Мои хозяева закурили длинные трубки, улеглись на улили, и по всему было видать, что отказаться совсем от давно наступившей сиесты они не могут. Первым пример подал старый Абу: он пододвинул лежак к стене, отгородился от нас шторами и захрапел. Вскоре его примеру последовали все остальные. Уснул и я.

Но ровно в пять часов на первом этаже зазвенел звонок, возвестивший, что лавка хозяина открылась для работы до полуночи. Бвана Алиди спустился вниз, а бвана Абу пригласил меня осматривать город.

Первое впечатление не очаровывало: по сравнению с Ламу сегодняшний Пате кажется заброшенным и ветхим. Да и чему удивляться? В пору расцвета здесь жили около 25 тысяч, в начале века — всего лишь 300 человек, а ныне число патти приближается к тысяче. Более половины домов, среди которых многие достойны иной участи, заброшены. А нежилые дома, как известно, стареют и разрушаются куда быстрее, чем обитаемые.

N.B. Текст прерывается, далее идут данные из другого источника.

Lemma cmd_in_wp id_base op seq args s (Q : unit → Sequencer → list SeqOut → Prop) :
  wf args → (∀ r, Q tt s [SeqResponse op seq r]) → (∀ h, cs_command op seq h → wp h s Q) →
  wp (cs_cmd_in_handler wiring id_base op seq args : SeqM unit) s Q.
Proof.
  intros Hw Hr Hh.
  assert (∀ args' (h : SeqM unit), wf args' → wp h s Q → wp (n ← size_left args'; if negb (bool_decide (n = 0)) then seq_response wiring op seq CmdFormatError else h) s Q) as Hend.
  { intros args' h Hw' Hh'. apply size_left_wp; [done|]. destruct (negb _); [by apply answer_wp|done]. }
  unfold cs_cmd_in_handler. destruct (_ =? OPCODE_CS_RUN)%Z.
  { eapply on_args_wp; [apply string_deserialize_yields, string_new_ok|done|].
    destruct (string_deserialize_from Big _ args) as [[name|st|] args1]; [|by apply answer_wp..]. intros _ Hw1.
    eapply on_args_wp; [apply (yields_uint 1)|done|]. destruct (deserialize_u8 Big args1) as [[raw|st|] args2]; [|by apply answer_wp..]. intros _ Hw2. cbv beta iota.
    destruct (try_from raw : option BlockState) as [block|]; [|by apply answer_wp]. apply Hend; [done|]. apply Hh. constructor. }
  destruct (_ =? OPCODE_CS_VALIDATE)%Z.
  { eapply on_args_wp; [apply string_deserialize_yields, string_new_ok|done|].
    destruct (string_deserialize_from Big _ args) as [[name|st|] args1]; [|by apply answer_wp..]. intros _ Hw1. apply Hend; [done|]. apply Hh. constructor. }
  destruct (_ && _); [|by apply answer_wp]. apply Hend; [done|]. repeat case_match; apply Hh; constructor.
Qed.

Кое-где в кварталы этих старых домов из известняка врываются современные глинобитные ньюмба, окруженные садами за мангровыми изгородями. Не считаясь с ними, из садов в старый город переселяются бананы, окружают древние постройки, придавая им романтический, загадочный, но совсем необитаемый вид.

Но, побродив по лабиринтам полутемных улочек, наслушавшись от бваны Абу и присоединившегося к нам по пути мвалиму Сайида рассказов о богатом прошлом чуть ли не каждого дома, начинаешь проникаться уважением к Пате. Еще сохранилось кое-что от огромного Великого дворца фумомари, отстроенного в XVIII веке. В городе пять возникших на заре «золотой поры» действующих мечетей, в том числе почитаемые мусульманами далеко за пределами архипелага мечети Бвана Бакари и Бвана Таму. Около полутора десятков мечетей лежит в развалинах. Как и повсюду на суахилийском побережье, там, где минареты не приобретают форму фаллоса, их венчают устремленные в небо столбы-стелы, заставляющие вновь подумать об африканском влиянии на ислам.

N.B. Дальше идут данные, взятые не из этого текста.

(* ===== verification/Health.v ===== *)
(** The health checker [Svc::Health], [crates/fprime-svc/src/health.rs]: a
    queued component without a thread, whose Run handles the queued calls and
    then sweeps the ping table.

    [HealthWiring] is the wiring, fixed before traffic starts.  A sweep first
    changes the whole table and then emits, as the code does.  A Run is one
    step: a call made while it drains the queue counts as made before or after
    it. *)

From stdpp Require Import list strings.
From S2P Require Import Prelude Serial SerialFacts Codec Fpp FwString Packets OsQueue PriorityQueue Comp Msg Queued.

(** * Data *)

Definition HEALTH_PING_PORTS : nat := 25.
Definition MSG_TYPE_PING_RETURN : Z := 1.
Definition MSG_TYPE_CMD_IN : Z := 2.
Definition MSG_SIZE : nat := 6 + 4 + 4 + 2 + FW_CMD_ARG_BUFFER_MAX_SIZE.
Definition PING_RETURN_PRIORITY : Z := 1.
Definition CMD_IN_PRIORITY : Z := 1.
Definition HEALTH_EVENT_STRING_SIZE : nat := 40.
Definition OPCODE_HLTH_ENABLE : Z := 0.
Definition OPCODE_HLTH_PING_ENABLE : Z := 1.
Definition OPCODE_HLTH_CHNG_PING : Z := 2.
Definition CHANID_PING_LATE_WARNINGS : Z := 0.

Record PingEntry : Set := MkPingEntry { warn_cycles : Z; fatal_cycles : Z; entry_name : FwString }.
Definition PingEntry_new (warn fatal : Z) (name : list Z) : PingEntry := MkPingEntry warn fatal (set_bytes name (FwString_new FW_CMD_STRING_MAX_SIZE)).
Definition PingEntry_default : PingEntry := MkPingEntry 0 0 (FwString_new FW_CMD_STRING_MAX_SIZE).

Record PingTracker : Set := MkTracker { tracked_entry : PingEntry; cycle_count : Z; ping_key : Z; ping_enabled : bool }.
Definition PingTracker_default : PingTracker := MkTracker PingEntry_default 0 0 false.

Record Health : Set := MkHealth {
  trackers : list PingTracker;
  num_entries : nat;
  next_key : Z;
  watchdog_code : Z;
  warnings : Z;
  check_enabled : Enabled;
  health_depth : nat;
}.
Definition Health_new : Health := MkHealth (replicate HEALTH_PING_PORTS PingTracker_default) 0 0 0 0 Enabled_ 0.

Definition set_trackers (ts : list PingTracker) (h : Health) : Health :=
  MkHealth ts (num_entries h) (next_key h) (watchdog_code h) (warnings h) (check_enabled h) (health_depth h).
Definition set_swept (ts : list PingTracker) (key warns : Z) (h : Health) : Health :=
  MkHealth ts (num_entries h) key (watchdog_code h) warns (check_enabled h) (health_depth h).
Definition set_check (e : Enabled) (h : Health) : Health :=
  MkHealth (trackers h) (num_entries h) (next_key h) (watchdog_code h) (warnings h) e (health_depth h).
Definition set_depth (d : nat) (h : Health) : Health :=
  MkHealth (trackers h) (num_entries h) (next_key h) (watchdog_code h) (warnings h) (check_enabled h) d.

Inductive HealthEvent : Set :=
| HlthPingWarn (entry : list Z)
| HlthPingLate (entry : list Z)
| HlthPingWrongKey (entry : list Z) (bad_key : Z)
| HlthCheckEnable (e : Enabled)
| HlthCheckPing (e : Enabled) (entry : list Z)
| HlthCheckLookupError (entry : list Z)
| HlthPingUpdated (entry : list Z) (warn fatal : Z)
| HlthPingInvalidValues (entry : list Z) (warn fatal : Z).

Inductive HealthOut : Set :=
| HealthLog (e : HealthEvent)
| HealthTlm (chan value : Z)
| HealthPing (port : nat) (key : Z)
| HealthStroke (code : Z)
| HealthResponse (op cmd_seq : Z) (r : CmdResponse).

Inductive SweepAction : Set :=
| SweepPing (port : nat) (key : Z)
| SweepWarn (name : FwString) (warns : Z)
| SweepFatal (name : FwString).

Record HealthWiring : Set := MkHealthWiring { ping_send : list bool; wdog_stroke : bool; hlth_response : bool; hlth_id_base : Z }.

(** The name as the events carry it. *)
Definition hlth_name (n : FwString) : list Z := take HEALTH_EVENT_STRING_SIZE (as_bytes n).

Section health.
Context `{BuildProfile} (w : HealthWiring).
Local Notation M := (CompM Health HealthOut).

(** * Setup *)

Definition fresh_tracker (e : PingEntry) : PingTracker := MkTracker e 0 0 true.

(** [set_ping_entries]: the entries replace the first trackers. *)
Definition set_ping_entries (entries : list PingEntry) (code : Z) (h : Health) : outcome Health :=
  _ ← fw_assert (bool_decide (length entries ≤ HEALTH_PING_PORTS));
  _ ← fw_assert (bool_decide (Forall (λ e, warn_cycles e ≤ fatal_cycles e)%Z entries));
  Ret (MkHealth ((fresh_tracker <$> entries) ++ drop (length entries) (trackers h)) (length entries) (next_key h) code (warnings h) (check_enabled h) (health_depth h)).

(** * The sweep *)

(** One tracker: the FATAL threshold first, by equality. *)
Definition sweep_tracker (i : nat) (key warns : Z) (t : PingTracker) : outcome (PingTracker * Z * Z * list SweepAction) :=
  if negb (ping_enabled t) then Ret (t, key, warns, [])
  else if (cycle_count t =? 0)%Z then
    n ← add_w 64 (cycle_count t) 1;
    Ret (MkTracker (tracked_entry t) n key true, wrap 32 (key + 1), warns, [SweepPing i key])
  else
    '(warns, acts) ← (if (cycle_count t =? fatal_cycles (tracked_entry t))%Z then Ret (warns, [SweepFatal (entry_name (tracked_entry t))])
                      else if (cycle_count t =? warn_cycles (tracked_entry t))%Z then
                        warns' ← add_w 32 warns 1; Ret (warns', [SweepWarn (entry_name (tracked_entry t)) warns'])
                      else Ret (warns, []));
    n ← add_w 64 (cycle_count t) 1;
    Ret (MkTracker (tracked_entry t) n (ping_key t) true, key, warns, acts).

Fixpoint sweep_trackers (i : nat) (key warns : Z) (ts : list PingTracker) : outcome (list PingTracker * Z * Z * list SweepAction) :=
  match ts with
  | [] => Ret ([], key, warns, [])
  | t :: ts =>
      '(t, key, warns, acts) ← sweep_tracker i key warns t;
      '(ts, key, warns, acts') ← sweep_trackers (S i) key warns ts;
      Ret (t :: ts, key, warns, acts ++ acts')
  end.

Definition sweep_table : M (list SweepAction) :=
  h ← get_state;
  if bool_decide (check_enabled h = Enabled_) then
    '(ts, key, warns, acts) ← lift (sweep_trackers 0 (next_key h) (warnings h) (take (num_entries h) (trackers h)));
    _ ← put_state (set_swept (ts ++ drop (num_entries h) (trackers h)) key warns h);
    mret acts
  else mret [].

Definition emit_action (a : SweepAction) : M unit :=
  match a with
  | SweepPing port key => _ ← assert (default false (ping_send w !! port)); emit (HealthPing port key)
  | SweepWarn name warns => _ ← emit (HealthLog (HlthPingWarn (hlth_name name))); emit (HealthTlm CHANID_PING_LATE_WARNINGS warns)
  | SweepFatal name => emit (HealthLog (HlthPingLate (hlth_name name)))
  end.
Fixpoint emit_actions (acts : list SweepAction) : M unit :=
  match acts with [] => mret tt | a :: acts => _ ← emit_action a; emit_actions acts end.

(** [run_handler] after the queue is drained. *)
Definition sweep : M unit :=
  acts ← sweep_table;
  h ← get_state;
  _ ← emit_actions acts;
  when (wdog_stroke w) (emit (HealthStroke (watchdog_code h))).

(** * Handlers *)

Definition health_response (op cmd_seq : Z) (r : CmdResponse) : M unit :=
  _ ← assert (hlth_response w); emit (HealthResponse op cmd_seq r).

Definition ping_return_handler (port key : Z) : M unit :=
  _ ← assert (bool_decide (0 ≤ port < Z.of_nat HEALTH_PING_PORTS)%Z);
  h ← get_state;
  match trackers h !! Z.to_nat port with
  | None => lift Panic
  | Some t =>
      if negb (key =? ping_key t)%Z then emit (HealthLog (HlthPingWrongKey (hlth_name (entry_name (tracked_entry t))) key))
      else put_state (set_trackers (<[Z.to_nat port := MkTracker (tracked_entry t) 0 0 (ping_enabled t)]> (trackers h)) h)
  end.

Definition named (n : FwString) (t : PingTracker) : Prop := as_bytes (entry_name (tracked_entry t)) = as_bytes n.
#[global] Instance named_dec n t : Decision (named n t).
Proof. unfold named. apply _. Defined.
Definition find_entry (n : FwString) : M (option nat) :=
  h ← get_state;
  let found := fst <$> list_find (named n) (take (num_entries h) (trackers h)) in
  _ ← when (bool_decide (found = None)) (emit (HealthLog (HlthCheckLookupError (hlth_name n))));
  mret found.

Definition hlth_enable_cmd_handler (op cmd_seq : Z) (args : serbuf) : M unit :=
  let format_error := health_response op cmd_seq CmdFormatError in
  '(raw, args) ← on_args (deserialize_u8 Big) args;
  match raw with
  | None => format_error
  | Some raw =>
      n ← size_left args;
      if negb (bool_decide (n = 0)) then format_error
      else
        match try_from raw : option Enabled with
        | None => health_response op cmd_seq ValidationError
        | Some enable =>
            _ ← modify_state (set_check enable);
            _ ← emit (HealthLog (HlthCheckEnable enable));
            health_response op cmd_seq CmdOk
        end
  end.

Definition update_tracker (f : PingTracker → PingTracker) (i : nat) : M unit :=
  modify_state (λ h, set_trackers (alter f i (trackers h)) h).

Definition hlth_ping_enable_cmd_handler (op cmd_seq : Z) (args : serbuf) : M unit :=
  let format_error := health_response op cmd_seq CmdFormatError in
  '(r, args) ← on_args (entry ← string_deserialize_from Big (FwString_new FW_CMD_STRING_MAX_SIZE); raw ← deserialize_u8 Big; mret (entry, raw)) args;
  match r with
  | None => format_error
  | Some (entry, raw) =>
      n ← size_left args;
      if negb (bool_decide (n = 0)) then format_error
      else
        match try_from raw : option Enabled with
        | None => health_response op cmd_seq ValidationError
        | Some enable =>
            found ← find_entry entry;
            match found with
            | None => health_response op cmd_seq ValidationError
            | Some i =>
                _ ← update_tracker (λ t, MkTracker (tracked_entry t) (cycle_count t) (ping_key t) (bool_decide (enable = Enabled_))) i;
                _ ← emit (HealthLog (HlthCheckPing enable (hlth_name entry)));
                health_response op cmd_seq CmdOk
            end
        end
  end.

Definition hlth_chng_ping_cmd_handler (op cmd_seq : Z) (args : serbuf) : M unit :=
  let format_error := health_response op cmd_seq CmdFormatError in
  '(r, args) ← on_args (entry ← string_deserialize_from Big (FwString_new FW_CMD_STRING_MAX_SIZE);
                        warn ← deserialize_u32 Big; fatal ← deserialize_u32 Big; mret (entry, warn, fatal)) args;
  match r with
  | None => format_error
  | Some (entry, warn, fatal) =>
      n ← size_left args;
      if negb (bool_decide (n = 0)) then format_error
      else
        found ← find_entry entry;
        match found with
        | None => health_response op cmd_seq ValidationError
        | Some i =>
            if (fatal <? warn)%Z then
              _ ← emit (HealthLog (HlthPingInvalidValues (hlth_name entry) warn fatal));
              health_response op cmd_seq ValidationError
            else
              _ ← update_tracker (λ t, MkTracker (MkPingEntry warn fatal (entry_name (tracked_entry t))) (cycle_count t) (ping_key t) (ping_enabled t)) i;
              _ ← emit (HealthLog (HlthPingUpdated (hlth_name entry) warn fatal));
              health_response op cmd_seq CmdOk
        end
  end.

Definition hlth_command (op cmd_seq : Z) (args : serbuf) : M unit :=
  let rel := wrap 32 (op - hlth_id_base w) in
  if (rel =? OPCODE_HLTH_ENABLE)%Z then hlth_enable_cmd_handler op cmd_seq args
  else if (rel =? OPCODE_HLTH_PING_ENABLE)%Z then hlth_ping_enable_cmd_handler op cmd_seq args
  else if (rel =? OPCODE_HLTH_CHNG_PING)%Z then hlth_chng_ping_cmd_handler op cmd_seq args
  else health_response op cmd_seq InvalidOpcode.

(** [dispatch_message]. *)
#[export] Instance health_dispatch : ComponentDispatch Health HealthOut := λ msg_type buf,
  match read_port_num buf with
  | (SPanic, _) => lift Panic
  | (SErr _, _) => mret MdError
  | (SOk port_num, buf) =>
      if (msg_type =? MSG_TYPE_PING_RETURN)%Z then with_msg (deserialize_u32 Big) buf (ping_return_handler port_num)
      else if (msg_type =? MSG_TYPE_CMD_IN)%Z then
        with_msg (op ← deserialize_u32 Big; sq ← deserialize_u32 Big;
                  args ← deserialize_buffer (linear_buffer_new FW_CMD_ARG_BUFFER_MAX_SIZE) Big; mret (op, sq, args)) buf
          (λ '(op, sq, args), hlth_command op sq args)
      else mret MdError
  end.

(** * The queue *)

(** The asynchronous input ports. *)
Inductive HealthCall : Set :=
| CallPingReturn (port key : Z)
| CallHealthCmd (port op cmd_seq : Z) (args : serbuf).

Definition write_health_call (c : HealthCall) : SerM unit :=
  match c with
  | CallPingReturn port key => _ ← write_envelope_header MSG_TYPE_PING_RETURN port; serialize_u32 key Big
  | CallHealthCmd port op sq args =>
      _ ← write_envelope_header MSG_TYPE_CMD_IN port; _ ← serialize_u32 op Big; _ ← serialize_u32 sq Big; serialize_buffer args Big
  end.

Context `{QueueInterface D}.

(** [init]: the queue, and its depth as the bound of a drain. *)
Definition health_init (depth : nat) (h : Health) : outcome (QueuedBase D * Health) :=
  qb ← create_queue depth MSG_SIZE QueuedBase_new; Ret (qb, set_depth depth h).

Definition health_priority (c : HealthCall) : Z :=
  match c with CallPingReturn _ _ => PING_RETURN_PRIORITY | CallHealthCmd _ _ _ _ => CMD_IN_PRIORITY end.
Definition health_invoke (c : HealthCall) : CompM (QueuedBase D * Health) HealthOut unit := λ '(qb, h),
  msg ← written MSG_SIZE (write_health_call c);
  '(_, qb) ← send_message msg (health_priority c) PolicyAssert qb;
  Ret (tt, (qb, h), []).

Fixpoint drain (n : nat) : CompM (QueuedBase D * Health) HealthOut unit :=
  match n with
  | O => mret tt
  | S n =>
      r ← do_dispatch NonBlocking;
      match r with
      | Returned MdEmpty => mret tt
      | Returned MdOk => drain n
      | _ => lift Panic
      end
  end.

(** [run_handler]. *)
Definition health_run : CompM (QueuedBase D * Health) HealthOut unit :=
  s ← get_state;
  _ ← drain (health_depth s.2);
  on_component sweep.
End health.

Показал мне мвалиму Сайид и остатки некогда окружавшей город Великой стены, которую несколько раз крушили португальцы. Особенно хорошо она сохранилась у северных ворот, ведущих в Сийю. Через эти ворота верхом на ослах, предоставленных мвалиму, мы строем и выехали в путешествие по острову.

Глава пятьдесят третья

Верхом на осле в Сийю. — Развалины, которые полюбились табаку. — Как отговорить крестьян от соблазна истолочь памятники старины в порошок? Гавань, недоступная лодкам. — Город, который некогда был самым большим на острове. — Автору «Копей царя Соломона» пишут: «Это одно из интереснейших мест на всем континенте». — Финики во влажных тропиках. — Адов труд — выращивание бетеля. — Сийю — признанный центр суахилийских ремесел. — В мастерской оружейников. — Секреты кикакази будут жить

Предупрежу читателя сразу: к великим путешествиям эта прогулка на ослах никакого отношения не имеет. Расстояние между Пате и Сийю около десяти километров, между Сийю и Фазой — столько же. За неимением автотранспорта все три основных города острова соединены всего лишь тропинкой, по которой время от времени проезжают небольшие двухколесные повозки с ослами в упряжке. Остров плоский, без единого естественного холма. Там, где виднеются небольшие холмики, находятся, как объясняет бвана Абу, занесенные песком развалины древних построек.

— Им повезло, потому что песок предохраняет руины от людей, — говорит мвалиму. — Вся беда состоит в том, что известняк, прожарившись два-три столетия на солнце, превращается в прекрасное удобрение. Особенно его любит табак. Местные крестьяне давно заметили, что чем ближе табак растет к руинам, тем больше его урожаи. А если табак поселится между руинами, то он делается еще и необычайно ароматным. Кроме того, во многих частях этого маленького острова, где не так уж много пригодных для обработки площадей, развалины и древние постройки занимают хорошие земли. Поэтому наши крестьяне ведут подлинное наступление на памятники старины. Они рушат их, крошат древние плиты в порошок и удобряют им свои поля.

— Когда вчера, мвалиму, вы рассказывали, как поддерживается на острове чистота, мне показалось, что община здесь может добиться многого. Почему бы ей не взять опеку над руинами?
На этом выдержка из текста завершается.